BEGIN Supplied data
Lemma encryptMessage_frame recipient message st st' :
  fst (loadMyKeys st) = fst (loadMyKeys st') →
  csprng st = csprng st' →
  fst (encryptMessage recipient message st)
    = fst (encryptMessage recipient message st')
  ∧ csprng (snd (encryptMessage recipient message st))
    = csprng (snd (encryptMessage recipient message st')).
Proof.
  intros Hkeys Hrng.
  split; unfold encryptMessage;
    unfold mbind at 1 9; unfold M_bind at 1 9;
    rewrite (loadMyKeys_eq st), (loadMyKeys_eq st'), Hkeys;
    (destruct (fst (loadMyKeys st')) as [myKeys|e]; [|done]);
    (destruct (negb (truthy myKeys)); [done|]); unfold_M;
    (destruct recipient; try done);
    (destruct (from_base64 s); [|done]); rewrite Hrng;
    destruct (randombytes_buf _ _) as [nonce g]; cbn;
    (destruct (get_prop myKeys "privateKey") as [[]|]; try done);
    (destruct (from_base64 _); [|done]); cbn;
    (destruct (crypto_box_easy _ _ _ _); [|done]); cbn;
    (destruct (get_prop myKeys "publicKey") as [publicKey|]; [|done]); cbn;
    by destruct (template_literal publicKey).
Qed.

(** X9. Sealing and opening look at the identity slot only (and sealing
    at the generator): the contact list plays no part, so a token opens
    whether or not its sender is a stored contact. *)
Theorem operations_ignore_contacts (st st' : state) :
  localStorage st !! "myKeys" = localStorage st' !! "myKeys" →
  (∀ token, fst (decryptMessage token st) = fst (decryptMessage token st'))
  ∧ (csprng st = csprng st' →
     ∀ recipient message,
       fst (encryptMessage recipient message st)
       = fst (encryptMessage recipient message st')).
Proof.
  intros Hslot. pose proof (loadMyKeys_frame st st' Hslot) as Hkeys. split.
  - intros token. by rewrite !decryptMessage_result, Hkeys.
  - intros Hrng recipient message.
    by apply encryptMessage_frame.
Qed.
END Supplied data
BEGIN Supplied data
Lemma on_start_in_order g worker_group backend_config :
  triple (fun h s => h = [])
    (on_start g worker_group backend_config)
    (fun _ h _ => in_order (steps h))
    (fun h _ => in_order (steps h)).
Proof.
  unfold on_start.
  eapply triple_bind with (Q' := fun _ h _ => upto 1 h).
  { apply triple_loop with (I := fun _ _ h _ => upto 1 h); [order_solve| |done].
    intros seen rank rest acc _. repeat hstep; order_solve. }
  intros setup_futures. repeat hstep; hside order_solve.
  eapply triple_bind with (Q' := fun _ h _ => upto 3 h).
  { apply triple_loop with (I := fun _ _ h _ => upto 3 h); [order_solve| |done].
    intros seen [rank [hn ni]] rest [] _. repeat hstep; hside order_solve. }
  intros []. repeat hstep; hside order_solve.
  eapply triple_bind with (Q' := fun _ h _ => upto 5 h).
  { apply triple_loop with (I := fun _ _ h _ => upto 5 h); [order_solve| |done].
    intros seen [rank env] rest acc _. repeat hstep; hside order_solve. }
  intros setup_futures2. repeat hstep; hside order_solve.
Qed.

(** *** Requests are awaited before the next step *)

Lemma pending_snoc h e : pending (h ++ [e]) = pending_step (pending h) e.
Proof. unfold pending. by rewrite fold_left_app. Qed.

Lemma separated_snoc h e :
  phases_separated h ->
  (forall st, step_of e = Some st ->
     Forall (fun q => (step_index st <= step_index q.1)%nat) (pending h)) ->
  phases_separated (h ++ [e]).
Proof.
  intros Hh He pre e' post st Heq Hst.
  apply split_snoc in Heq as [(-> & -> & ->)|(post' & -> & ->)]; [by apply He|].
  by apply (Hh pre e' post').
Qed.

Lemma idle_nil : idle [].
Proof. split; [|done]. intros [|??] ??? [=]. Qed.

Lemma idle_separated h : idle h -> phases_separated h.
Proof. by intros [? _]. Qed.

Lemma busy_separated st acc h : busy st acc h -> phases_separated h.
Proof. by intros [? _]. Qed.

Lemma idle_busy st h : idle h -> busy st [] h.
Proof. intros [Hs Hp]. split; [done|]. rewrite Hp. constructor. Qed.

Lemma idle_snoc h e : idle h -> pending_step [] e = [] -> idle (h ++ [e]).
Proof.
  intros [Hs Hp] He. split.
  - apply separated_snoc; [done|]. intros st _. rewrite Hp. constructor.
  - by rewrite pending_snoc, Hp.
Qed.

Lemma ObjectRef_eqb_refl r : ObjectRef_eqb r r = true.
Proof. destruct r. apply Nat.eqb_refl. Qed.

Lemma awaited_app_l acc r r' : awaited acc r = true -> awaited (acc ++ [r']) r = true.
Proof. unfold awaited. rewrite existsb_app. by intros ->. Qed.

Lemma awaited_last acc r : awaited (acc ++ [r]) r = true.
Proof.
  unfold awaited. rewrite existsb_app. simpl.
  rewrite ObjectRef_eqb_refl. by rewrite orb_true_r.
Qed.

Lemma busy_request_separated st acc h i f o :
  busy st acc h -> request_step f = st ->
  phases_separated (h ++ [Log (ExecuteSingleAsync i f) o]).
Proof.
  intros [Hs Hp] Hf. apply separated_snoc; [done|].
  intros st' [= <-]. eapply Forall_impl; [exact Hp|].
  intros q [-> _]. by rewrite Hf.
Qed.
END Supplied data
Problem details =>
Using the entries above, return exactly the lines from the line with "Lemma encryptMessage_frame recipient" to the line with "(destruct (negb (truthy", counting both of those lines.

Answer to this exercise =>
Lemma encryptMessage_frame recipient message st st' :
  fst (loadMyKeys st) = fst (loadMyKeys st') →
  csprng st = csprng st' →
  fst (encryptMessage recipient message st)
    = fst (encryptMessage recipient message st')
  ∧ csprng (snd (encryptMessage recipient message st))
    = csprng (snd (encryptMessage recipient message st')).
Proof.
  intros Hkeys Hrng.
  split; unfold encryptMessage;
    unfold mbind at 1 9; unfold M_bind at 1 9;
    rewrite (loadMyKeys_eq st), (loadMyKeys_eq st'), Hkeys;
    (destruct (fst (loadMyKeys st')) as [myKeys|e]; [|done]);
    (destruct (negb (truthy myKeys)); [done|]); unfold_M;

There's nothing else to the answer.